Material supplied =
(** * easydist pipeline-parallel runtime: a shallow embedding

    The development follows [easydist/torch/experimental/pp/runtime.py]
    and [easydist/torch/experimental/pp/utils.py]:

    - [OneToOneMap]: the bijective name map of utils.py;
    - [CommPlan]: [_create_send_info] and [_create_recv_info];
    - [Schedule]: [ScheduleGPipe] and [ScheduleDAPPLE] over the
      [RuntimeMixin] interface, and a stage that records the calls;
    - [PipelineStage]: the runtime state and the primitives of the stage;
    - [RecvBuffers]: [collect_kwargs] with tensors as shared objects.

    Python dictionaries are finite maps ([gmap]) where only their contents
    matter and association lists where insertion order is observable;
    exceptions are an explicit result type.  The compiled callables, the
    microbatch library and the transport are parameters. *)

From Stdlib Require Import ZArith Lia Sorting.Sorted Sorting.Permutation.
From Stdlib Require OrderedTypeEx.
From stdpp Require Import gmap strings list fin_maps sorting.

Local Open Scope string_scope.
Local Open Scope list_scope.

(** ** Exceptions *)

Inductive exn : Type :=
| AssertionError
| KeyError
| IndexError
| TypeError
| AttributeError
| RuntimeError.

Inductive result (A : Type) : Type :=
| Ok (a : A)
| Raise (e : exn).
Arguments Ok {A} a.
Arguments Raise {A} e.

Definition rbind {A B} (m : result A) (k : A -> result B) : result B :=
  match m with
  | Ok a => k a
  | Raise e => Raise e
  end.

#[global] Instance result_ret : MRet result := fun _ a => Ok a.
#[global] Instance result_bind : MBind result := fun _ _ k m => rbind m k.

Lemma bind_Ok {A B} (a : A) (k : A -> result B) : Ok a ≫= k = k a.
Proof. reflexivity. Qed.

Lemma bind_Ok_inv {A B} (m : result A) (k : A -> result B) (b : B) :
  m ≫= k = Ok b -> exists a, m = Ok a /\ k a = Ok b.
Proof. destruct m as [a|e]; [|discriminate]. intros H. by exists a. Qed.

(** [d[k]] on a dictionary: [KeyError] when the key is absent. *)
Definition getitem {V} (d : gmap string V) (k : string) : result V :=
  match d !! k with
  | Some v => Ok v
  | None => Raise KeyError
  end.

(** ** utils.py: [OneToOneMap] *)

Module OneToOneMap.

(** The two dictionaries [_map] and [_inv].  Keys and values live in one
    name space: [add] tests the value for membership in [_map]. *)
Record t : Type := mk { _map : gmap string string; _inv : gmap string string }.

Definition empty : t := {| _map := ∅; _inv := ∅ |}.

Definition contains (d : gmap string string) (k : string) : bool :=
  bool_decide (is_Some (d !! k)).

Definition get (m : t) (key : string) : result string := getitem (_map m) key.

Definition inv_get (m : t) (key : string) : result string := getitem (_inv m) key.

(** [if key in self._map or value in self._map: raise RuntimeError] *)
Definition add (m : t) (key value : string) : result t :=
  if contains (_map m) key || contains (_map m) value
  then Raise RuntimeError
  else Ok {| _map := <[key := value]> (_map m);
             _inv := <[value := key]> (_inv m) |}.

Definition inverse (m : t) : t := {| _map := _inv m; _inv := _map m |}.

(** [value] takes part in the mapping as a value. *)
Definition is_value (m : t) (value : string) : Prop :=
  exists k, _map m !! k = Some value.

(** [from_dict], on the items of the dictionary in order. *)
Fixpoint from_items (items : list (string * string)) (m : t) : result t :=
  match items with
  | [] => Ok m
  | (k, v) :: rest => rbind (add m k v) (from_items rest)
  end.

Lemma contains_true d k : contains d k = true <-> is_Some (d !! k).
Proof. unfold contains. apply bool_decide_eq_true. Qed.

Lemma add_key_collision m key value :
  is_Some (_map m !! key) -> add m key value = Raise RuntimeError.
Proof.
  intros H. unfold add.
  apply contains_true in H. by rewrite H.
Qed.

Your objective =
The entries above hold a line with "Module OneToOneMap." and a later line with "Record t : Type". Write out exactly those lines and all lines between, nothing more.

Result of the exercise =
Module OneToOneMap.

(** The two dictionaries [_map] and [_inv].  Keys and values live in one
    name space: [add] tests the value for membership in [_map]. *)
Record t : Type := mk { _map : gmap string string; _inv : gmap string string }.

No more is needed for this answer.